Okay. Family tradition. “Were they just super nice people?”
Oliver shook his head flatly. “No. Not really. Grandma was from a family with a lot of money, and she married a poor American, and from what I can gather? She was one pissed off, bitter old lady. She was miserable to everybody. Gloria told me once she had to see a shrink for five years before she could lose enough weight to fit behind a steering wheel in a car. She showed me pictures. It was scary. She had to get her stomach stapled. And it was all Grandma, bitching in her ear about how she was so fat, and she needed to eat less, while all she did, day and night, was cook for the family.”
I grimaced. I’d watched Nicole catch shit for her weight, and I’d watched how she ate to feel better about it. “That sucks.”

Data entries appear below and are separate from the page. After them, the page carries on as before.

(** C2, amended.  With [excludeUserId] supplied, no list that
    [fetchProfilesInChannel] stages for the upsert holds a profile with
    that identifier; the returned list is the fetched list without
    repeated objects, the excluded user included when the server listed
    it. *)
Theorem fetchProfilesInChannel_stages_without_excluded
    env serverUrl channelId (ex : string) fetchOnly :
  let run := fetchProfilesInChannel env serverUrl channelId (Some ex) fetchOnly in
  emits (stagesOnly (λ u, UserProfile.id (heap env u) ≠ ex)) run ∧
  ∀ r us,
    run.2 = Resolved r → ProfilesInChannelRequest.users r = Some us →
    ∃ client fetched,
      clients env !! serverUrl = Some client ∧
      getProfilesInChannel client channelId = Resolved fetched ∧
      NoDup us ∧ ∀ u, u ∈ us ↔ u ∈ fetched.
Proof.
  cbv zeta. split.
  - unfold fetchProfilesInChannel. emits_steps; try exact I.
    apply Forall_filter_notExcluded.
  - unfold fetchProfilesInChannel, getClient. intros r us.
    destruct (clients env !! serverUrl) as [client|] eqn:Hc;
      [|intros [= <-]; done].
    rewrite try_catch_outcome, bind_outcome, call_outcome.
    destruct (getProfilesInChannel client channelId) as [fetched|e] eqn:Hf;
      [|intros [= <-]; done].
    rewrite bind_outcome. case_outcome; simpl; [|intros [= <-]; done].
    intros [= <-] [= <-]. exists client, fetched.
    split_and!; [done..|apply NoDup_Set_from|apply elem_of_Set_from].
Qed.

Lemma fetchProfilesInChannel_stages_without_excluded_witness :
  emits (stagesOnly (λ u, UserProfile.id (heap Sample.env u) ≠ "me"))
        (fetchProfilesInChannel Sample.env Sample.url "town" (Some "me") false).
Proof.
  apply (fetchProfilesInChannel_stages_without_excluded
           Sample.env Sample.url "town" "me" false).
Defined.

(** ** The combined upsert of fetchProfilesPerChannels *)

Lemma no_store_call_observations (t : list Event) :
  Forall (λ ev, isStoreCall ev = false) t →
  stagedUsers t = [] ∧ committed t = [].
Proof.
  unfold stagedUsers, committed.
  induction 1 as [|ev t Hev _ [IH1 IH2]]; [done|].
  destruct ev; simpl in *; try done.
Qed.

Lemma fetchProfilesInChannel_fetchOnly_no_store_call env serverUrl ch ex :
  emits (λ ev, isStoreCall ev = false)
        (fetchProfilesInChannel env serverUrl ch ex true).
Proof. unfold fetchProfilesInChannel. emits_steps; reflexivity. Qed.

(** The inner call never rejects: what goes wrong is put into the entry. *)
Lemma fetchProfilesInChannel_fetchOnly_resolves env serverUrl ch ex :
  ∃ r, (fetchProfilesInChannel env serverUrl ch ex true).2 = Resolved r.
Proof.
  unfold fetchProfilesInChannel. destruct (getClient env serverUrl); [|by eexists].
  rewrite try_catch_outcome, bind_outcome, call_outcome.
  destruct (getProfilesInChannel _ _); by eexists.
Qed.

Lemma Promise_all_cons {A} (p : Promise A) (ps : list (Promise A)) :
  Promise_all (p :: ps) =
    match p, Promise_all ps with
    | Resolved a, Resolved l => Resolved (a :: l)
    | Rejected e, _ => Rejected e
    | Resolved _, Rejected e => Rejected e
    end.
Proof. reflexivity. Qed.

Lemma Async_all_resolved {A} (calls : list (Started A)) (l : list A) :
  Forall2 (λ s a, (finish s).2 = Resolved a) calls l →
  (Async_all calls).2 = Resolved l.
Proof.
  unfold Async_all; cbn [snd].
  induction 1 as [|[now [later p]] a calls l Ha _ IH]; [done|].
  cbn [map]. rewrite Promise_all_cons, IH.
  unfold finish in Ha. simpl in *. by rewrite Ha.
Qed.

Lemma fanOut_resolved env serverUrl ex (channelIds : list string) data :
  Forall2 (λ ch item,
             (fetchProfilesInChannel env serverUrl ch ex true).2
               = Resolved item) channelIds data →
  (Async_all
     (map (λ id, fetchProfilesInChannelStart env serverUrl id ex true)
          channelIds)).2 = Resolved data.
Proof.
  intros Hdata. apply Async_all_resolved, Forall2_fmap_l.
  eapply Forall2_impl; [exact Hdata|]. intros ch item Hitem.
  unfold compose. by rewrite fetchProfilesInChannel_finish.
Qed.

Lemma perChannel_entries env serverUrl ex (channelIds : list string) :
  ∃ data,
    Forall2 (λ ch item,
               (fetchProfilesInChannel env serverUrl ch ex true).2
                 = Resolved item) channelIds data.
Proof.
  induction channelIds as [|ch chs [data IH]]; [by exists []|].
  destruct (fetchProfilesInChannel_fetchOnly_resolves env serverUrl ch ex)
    as [r Hr].
  exists (r :: data). by constructor.
Qed.

Lemma stageAndCommit_trace env op users :
  (stageAndCommit env op users).1 =
    EvPrepareUsers users ::
      match prepareUsers env op users with
      | Some (Resolved (m :: ms)) => [EvBatchRecords (m :: ms)]
      | _ => []
      end.
Proof.
  unfold stageAndCommit.
  destruct (prepareUsers env op users) as [[[|m ms]|e]|]; reflexivity.
Qed.

Section CollectUsers.
Implicit Types (data : list ProfilesInChannelRequest.t) (acc : list Ref).

Lemma elem_of_collectStep acc item u :
  u ∈ collectStep acc item ↔
    u ∈ acc ∨ u ∈ default [] (ProfilesInChannelRequest.users item).
Proof.
  unfold collectStep.
  destruct (ProfilesInChannelRequest.users item) as [[|v vs]|];
    simpl; rewrite ?elem_of_nil; [tauto| |tauto].
  apply (elem_of_foldl_Set_add (v :: vs)).
Qed.

Lemma NoDup_collectStep acc item :
  NoDup acc → NoDup (collectStep acc item).
Proof.
  intros Hacc. unfold collectStep.
  destruct (ProfilesInChannelRequest.users item) as [[|v vs]|]; [done| |done].
  by apply (NoDup_foldl_Set_add (v :: vs)).
Qed.

Lemma elem_of_foldl_collect data acc u :
  u ∈ foldl collectStep acc data ↔
    u ∈ acc ∨
    ∃ item, item ∈ data ∧
            u ∈ default [] (ProfilesInChannelRequest.users item).
Proof.
  revert acc. induction data as [|item data IH]; intros acc; simpl.
  - split; [by left|]. intros [?|(item & []%elem_of_nil & _)]; done.
  - rewrite IH, elem_of_collectStep. split.
    + intros [[?|?]|(it & ? & ?)]; [by left| |].
      * right. exists item. split; [left|done].
      * right. exists it. split; [by right|done].
    + intros [?|(it & [->|?]%elem_of_cons & ?)]; [by left; left| |].
      * by left; right.
      * right. by exists it.
Qed.

Lemma NoDup_foldl_collect data acc :
  NoDup acc → NoDup (foldl collectStep acc data).
Proof.
  revert acc. induction data as [|item data IH]; intros acc Hacc; simpl;
    [done|]. by apply IH, NoDup_collectStep.
Qed.

Lemma elem_of_collectUsers data u :
  u ∈ collectUsers data ↔
    ∃ item, item ∈ data ∧
            u ∈ default [] (ProfilesInChannelRequest.users item).
Proof.
  unfold collectUsers. rewrite elem_of_foldl_collect, elem_of_nil.
  tauto.
Qed.

Lemma NoDup_collectUsers data : NoDup (collectUsers data).
Proof. apply NoDup_foldl_collect, NoDup_nil_2. Qed.
End CollectUsers.

(** C4.  With a database registered and [fetchOnly = false],
    [fetchProfilesPerChannels] stages one list of users for its combined
    upsert.  The list has no repeated profile object, and it holds exactly
    the objects that some per-channel fetch returned and whose identifier
    is not the excluded one; what is committed is what [prepareUsers]
    made of that list, in one batch.  A channel whose entry carries an
    error adds nothing and takes nothing away: the returned data has the
    entry of every channel, as its own fetch produced it. *)
Theorem fetchProfilesPerChannels_commits_union
    env serverUrl channelIds ex sd :
  serverDatabases env !! serverUrl = Some sd →
  let run := fetchProfilesPerChannels env serverUrl channelIds ex false in
  ∃ staged,
    stagedUsers run.1 = [staged] ∧
    NoDup staged ∧
    (∀ u, u ∈ staged ↔
            (∃ ch, ch ∈ channelIds ∧
                   u ∈ perChannelUsers env serverUrl ex ch) ∧
            notExcluded env ex u) ∧
    committed run.1 =
      match prepareUsers env (operator sd) staged with
      | Some (Resolved (m :: ms)) => [m :: ms]
      | _ => []
      end ∧
    ∃ data,
      Forall2 (λ ch item,
                 (fetchProfilesInChannel env serverUrl ch ex true).2
                   = Resolved item) channelIds data ∧
      run.2 =
        match (stageAndCommit env (operator sd) staged).2 with
        | Resolved _ =>
            Resolved {| ProfilesPerChannelRequest.data := Some data;
                        ProfilesPerChannelRequest.error := None |}
        | Rejected e =>
            Resolved {| ProfilesPerChannelRequest.data := None;
                        ProfilesPerChannelRequest.error := Some e |}
        end.
Proof.
  intros Hdb. cbv zeta.
  destruct (perChannel_entries env serverUrl ex channelIds) as [data Hdata].
  set (reqs := map (λ id, fetchProfilesInChannelStart env serverUrl id ex
                            true) channelIds).
  assert (Hall : (Async_all reqs).2 = Resolved data).
  { by apply fanOut_resolved. }
  assert (Hquiet : Forall (λ ev, isStoreCall ev = false) (Async_all reqs).1).
  { apply fanOut_emits. intros ch.
    apply fetchProfilesInChannel_fetchOnly_no_store_call. }
  apply no_store_call_observations in Hquiet as [Hst Hco].
  set (staged := filter (notExcluded env ex) (collectUsers data)).
  assert (Htrace :
    (fetchProfilesPerChannels env serverUrl channelIds ex false).1 =
      (Async_all reqs).1 ++ (stageAndCommit env (operator sd) staged).1).
  { unfold fetchProfilesPerChannels. fold reqs.
    rewrite try_catch_trace, bind_trace, bind_outcome, Hall, Hdb.
    fold staged.
    rewrite (bind_trace (stageAndCommit _ _ _)),
            (bind_outcome (stageAndCommit _ _ _)).
    destruct (stageAndCommit env (operator sd) staged).2;
      simpl; by rewrite ?app_nil_r. }
  assert (Hout :
    (fetchProfilesPerChannels env serverUrl channelIds ex false).2 =
      match (stageAndCommit env (operator sd) staged).2 with
      | Resolved _ =>
          Resolved {| ProfilesPerChannelRequest.data := Some data;
                      ProfilesPerChannelRequest.error := None |}
      | Rejected e =>
          Resolved {| ProfilesPerChannelRequest.data := None;
                      ProfilesPerChannelRequest.error := Some e |}
      end).
  { unfold fetchProfilesPerChannels. fold reqs.
    rewrite try_catch_outcome, bind_outcome, Hall, Hdb. fold staged.
    rewrite (bind_outcome (stageAndCommit _ _ _)).
    destruct (stageAndCommit env (operator sd) staged).2; reflexivity. }
  exists staged. rewrite Hout, Htrace, stageAndCommit_trace.
  unfold stagedUsers, committed in *. rewrite !omap_app, Hst, Hco. simpl.
  split_and!.
  - by destruct (prepareUsers env (operator sd) staged) as [[[|m ms]|e]|].
  - apply NoDup_filter, NoDup_collectUsers.
  - intros u. unfold staged.
    rewrite list_elem_of_filter, elem_of_collectUsers. split.
    + intros [Hex (item & Hitem & Hu)]. split; [|done].
      apply list_elem_of_lookup in Hitem as [i Hi].
      destruct (Forall2_lookup_r _ _ _ _ _ Hdata Hi) as (ch & Hch & Hrun).
      exists ch. split; [by eapply list_elem_of_lookup_2|].
      unfold perChannelUsers. by rewrite Hrun.
    + intros [(ch & Hch & Hu) Hex]. split; [done|].
      apply list_elem_of_lookup in Hch as [i Hi].
      destruct (Forall2_lookup_l _ _ _ _ _ Hdata Hi) as (item & Hitem & Hrun).
      exists item. split; [by eapply list_elem_of_lookup_2|].
      unfold perChannelUsers in Hu. by rewrite Hrun in Hu.
  - by destruct (prepareUsers env (operator sd) staged) as [[[|m ms]|e]|].
  - by exists data.
Qed.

Oliver nodded. “Yeah, and Grandpa was an asshole and talked down to women and shit. It was ugly. They both died early—car wreck—and the whole family, they weren’t that broken up about it. My dad never talks about them, and Jorge, Manny, Gloria, they act like Dad raised them.”
I smiled then. “Your dad is really nice.”
Oliver nodded. “Yeah, he is. So anyway, my grandparents weren’t, and my dad, he sort of . . . I don’t know. Caught the niceness bug and decided to infect everyone else. And everyone else—they’re just so grateful he’s not Grandpa, they try to live as far away from all that as they can. Things like Manny’s divorce and Gloria’s sex life and Oliver is gay are things the family has decided not to pick on. I don’t know if they had a sit-down and talked about it, or if they read each other’s minds, or maybe they listen to my dad and spread the word—but I told my
papi
when I was twelve, and not a soul in this family has been shitty to me since.”